第3話

 「あかり次どこの面接?」

大学生活を一緒に過ごしてきた楓が私に聞く。

一緒になって祐美も私の顔を覗き込んだ。


 「来週、第一志望の印刷会社の面接があるよ」

第一志望という割には、歯切れの悪い返事を私は返す。

 「そっか〜じゃあ何としてもだね!」

 「うん、頑張るよ」


 楓はすでに第一志望だった大手企業に内定をもらっていて、どことなく表情に余裕があった。

 別に妬ましいとか思ったりはしなくて、大学生活を通しても、誰よりも意欲的に様々な活動に取り組んでいた。当然の結果だと思う。


 一方で祐美は我が道を行くというか、曲がらない芯を持っている子で、卒業後もしばらくはバイトをしながらバンドを続けていくらしい。

 有名ではないけど、ファンもいて都内のライブハウスでライブをしたりと、真剣に音楽に向き合っていた。
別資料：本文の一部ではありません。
(** * The library storage engine of [books] (library.go), embedded in Rocq

    The catalog is an SQLite file with a [books] table and an FTS4 shadow
    table [books_fts]; book files live under a configured books root.  This
    development transcribes [library.go] function by function on top of a
    small model of the services it calls (Go's [strings], [strconv] and
    [path] packages, the [os] file calls, [database/sql] and [os/exec]) and
    proves the properties of the import, lookup, search, placement and
    conversion paths.

    Conventions.
    - A Go [string] is a [string]; a slice is a [list], the nil slice being
      [[]]; [int] and [int64] are [Z].
    - A Go [error] result is an [option error], [None] being [nil].
    - A call that can fail asks the environment [Env] whether it does
      (permissions, devices, I/O errors, engine limits), besides the causes
      of failure that the modelled state itself decides (a missing file, a
      violated [unique] constraint). *)

From Stdlib Require Import Ascii.
From stdpp Require Import gmap strings list pretty sorting.

(** ** Package [strings] *)

(** [strings.Join(elems, sep)]. *)
Fixpoint strings_Join (elems : list string) (sep : string) : string :=
  match elems with
  | [] => ""
  | [a] => a
  | a :: rest => a +:+ sep +:+ strings_Join rest sep
  end.

(** [strings.Repeat(s, count)]. *)
Fixpoint strings_Repeat (s : string) (count : nat) : string :=
  match count with
  | O => ""
  | S n => s +:+ strings_Repeat s n
  end.

(** [strings.Contains(s, substr)]. *)
Fixpoint strings_Contains (s substr : string) : bool :=
  String.prefix substr s ||
  match s with
  | EmptyString => false
  | String _ s' => strings_Contains s' substr
  end.

(** The scan of [strings.Split] for a separator that is not empty: the
    leftmost occurrence of [sep] closes the current piece and the scan goes
    on behind it.  [skip] counts the bytes of a separator that was just
    matched and are still to be passed over.  The head of the result is the
    piece under construction. *)
Fixpoint split_scan (sep : string) (skip : nat) (s : string) : list string :=
  match s with
  | EmptyString => [""]
  | String c s' =>
      match skip with
      | S k => split_scan sep k s'
      | O =>
          if String.prefix sep s
          then "" :: split_scan sep (String.length sep - 1) s'
          else match split_scan sep 0 s' with
               | piece :: pieces => String c piece :: pieces
               | [] => [String c ""]
               end
      end
  end.

(** With an empty separator Go cuts [s] after each UTF-8 sequence; strings
    are cut after each byte here, which is the same on ASCII text.  The
    program only ever splits on ["/"]. *)
Fixpoint explode (s : string) : list string :=
  match s with
  | EmptyString => []
  | String c s' => String c "" :: explode s'
  end.

(** [strings.Split(s, sep)]. *)
Definition strings_Split (s sep : string) : list string :=
  match sep with
  | EmptyString => explode s
  | _ => split_scan sep 0 s
  end.

(** [strings.HasSuffix(s, suffix)]:
    [len(s) >= len(suffix) && s[len(s)-len(suffix):] == suffix]. *)
Definition strings_HasSuffix (s suffix : string) : bool :=
  (String.length suffix <=? String.length s)%nat &&
  String.eqb
    (String.substring (String.length s - String.length suffix)
                      (String.length suffix) s)
    suffix.

(** [strings.TrimSuffix(s, suffix)]. *)
Definition strings_TrimSuffix (s suffix : string) : string :=
  if strings_HasSuffix s suffix
  then String.substring 0 (String.length s - String.length suffix) s
  else s.

(** ** Package [strconv] *)

(** [strconv.Itoa(i)]: the decimal digits of [i], after a minus sign when
    [i] is negative. *)
Definition strconv_Itoa (i : Z) : string := pretty i.

(** ** Package [path] *)

(** [path.Ext(path)]: the loop runs [i] from the last byte down to the last
    slash and returns [path[i:]] at the first dot it meets.  The argument
    [n] of the loop is [i + 1]. *)
Fixpoint Ext_loop (path : string) (n : nat) : string :=
  match n with
  | O => ""
  | S i =>
      match String.get i path with
      | Some c =>
          if Ascii.eqb c "/"%char then ""
          else if Ascii.eqb c "."%char
               then String.substring i (String.length path - i) path
               else Ext_loop path i
      | None => ""
      end
  end.

Definition path_Ext (path : string) : string :=
  Ext_loop path (String.length path).

(** [lastSlash(s) + 1]: the length of the part of [s] up to and including
    its last slash, 0 when it has none. *)
Fixpoint lastSlash_loop (s : string) (n : nat) : nat :=
  match n with
  | O => O
  | S i =>
      match String.get i s with
      | Some c => if Ascii.eqb c "/"%char then S i else lastSlash_loop s i
      | None => lastSlash_loop s i
      end
  end.

(** [path.Split(path)]: [path[:i+1], path[i+1:]] for [i] the last slash. *)
Definition path_Split (path : string) : string * string :=
  let k := lastSlash_loop path (String.length path) in
  (String.substring 0 k path,
   String.substring k (String.length path - k) path).

(** One element of a path met by [path.Clean]; [out] holds the elements
    kept so far, the last one first. *)
Definition clean_elem (rooted : bool) (out : list string) (e : string)
  : list string :=
  if String.eqb e ".."
  then match out with
       | top :: below =>
           if String.eqb top ".." then e :: out else below
       | [] => if rooted then [] else [e]
       end
  else e :: out.

(** [path.Clean(path)]: multiple slashes become one, [.] elements go, an
    inner [..] goes with the element before it, a [..] at the start of a
    rooted path goes; the empty result is ["."]. *)
Definition path_Clean (path : string) : string :=
  let rooted := String.prefix "/" path in
  let elems :=
    List.filter (fun e => negb (String.eqb e "") && negb (String.eqb e "."))
                (strings_Split path "/") in
  let out := fold_left (clean_elem rooted) elems [] in
  let r := (if rooted then "/" else "") +:+ strings_Join (rev out) "/" in
  if String.eqb r "" then "." else r.

(** [path.Join(elem...)]: the elements from the first non-empty one on,
    joined by slashes and cleaned; [""] when all are empty. *)
Fixpoint path_Join (elem : list string) : string :=
  match elem with
  | [] => ""
  | EmptyString :: rest => path_Join rest
  | _ => path_Clean (strings_Join elem "/")
  end.

(** [path.Dir(path)]. *)
Definition path_Dir (path : string) : string :=
  path_Clean (fst (path_Split path)).

(** ** Errors *)

(** Go [error] values: the errors of the services the program calls, the
    errors it makes itself with [errors.Errorf], the exit status of a
    subprocess, and [errors.Wrap]ped errors. *)
Inductive error : Type :=
  | ErrorString (msg : string)
  | ExitError (code : Z)
  | WithMessage (cause : error) (msg : string).

(** [errors.Wrap(err, msg)] (and [errors.Wrapf]): nil stays nil. *)
Definition errors_Wrap (err : option error) (msg : string) : option error :=
  match err with
  | None => None
  | Some e => Some (WithMessage e msg)
  end.

(** [errors.Errorf("A duplicate book already exists with id %d", id)]. *)
Definition duplicate_error (id : Z) : error :=
  ErrorString ("A duplicate book already exists with id " +:+ strconv_Itoa id).

(** ** The data model *)

(** Modelled from the spec: the declaration of the [Book] struct, which is
    not among the sources.  The fields are those that [library.go] reads
    and writes, with the types of the record of §3 of the specification
    (a time is a number of clock ticks). *)
Record Book : Type := mkBook {
  Id : Z;
  Hash : string;
  Author : string;
  Series : string;
  Title : string;
  Extension : string;
  Tags : list string;
  OriginalFilename : string;
  CurrentFilename : string;
  FileSize : Z;
  FileMtime : Z;
  RegexpName : string;
  Source : string
}.

(** A row of table [books] of [initialSchema]. *)
Module books.
Record row : Type := mk {
  id : Z;
  created_on : Z;
  updated_on : Z;
  author : string;
  series : string;
  title : string;
  extension : string;
  tags : string;
  original_filename : string;
  filename : string;
  file_size : Z;
  file_mtime : Z;
  hash : string;
  regexp_name : string;
  template_override : option string;
  source : string
}.
End books.

(** A row of the virtual table [books_fts]. *)
Module books_fts.
Record row : Type := mk {
  docid : Z;
  author : string;
  series : string;
  title : string;
  extension : string;
  tags : string;
  filename : string;
  source : string
}.
End books_fts.

(** The catalog file.  [table_books] lists the rows in the order in which a
    scan of the table meets them, which in SQLite is the order of the
    integer primary key; [table_books_fts] lists the rows of the index in
    the order in which a query on it meets them. *)
Record DB : Type := mkDB {
  table_books : list books.row;
  table_books_fts : list books_fts.row
}.

(** A regular file: its bytes and its modification time. *)
Record File : Type := mkFile {
  content : string;
  mtime : Z
}.

(** The file system: regular files and directories by name.  A name is the
    string the program passes to [os]; two spellings of one path and links
    are not modelled. *)
Record FS : Type := mkFS {
  files : gmap string File;
  dirs : gset string
}.

(** The calls the program makes to the operating system.  Each one is
    recorded when it is made, whether it then succeeds or not. *)
Inductive Event : Type :=
  | EvMkdirAll (path : string)
  | EvRename (src dst : string)
  | EvOpen (name : string)
  | EvCreate (name : string)
  | EvCopy (dst : string)
  | EvChtimes (name : string) (atime mtime : Z)
  | EvRemove (name : string)
  | EvExec (name : string) (args : list string).

(** What the program acts on: the committed catalog, the file system, and
    the record of the calls made so far, the latest first. *)
Record World : Type := mkWorld {
  w_db : DB;
  w_fs : FS;
  w_calls : list Event
}.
 今までも2人と比べて私は劣ってると思ったことはあったけど、それでも夢を追いかける気持ちがまだあったから卑屈にならずにいれた。

 

 夢を追いかけてた時の私は、私のことが好きだったと、今になって気付かされる。

何かに夢中になることがあんなにも素敵でかけがえのない時間だったなんて当時は思わなかったけれど、何を目指してるのかもあやふやな今の私にとっては過去の私が今の私の理想像なのかもしれない。

 

 楓はいいとして、祐美は不安にならないのかな、みんなとは違う道に進むことが怖くないのかな。私は怖い。

 祐美に直接聞けば良いんだけど、そんなこと聞いたら、祐美の真剣な気持ちに水を差してしまうかもしれない。そんな考えが聞きたい気持ちを邪魔していた。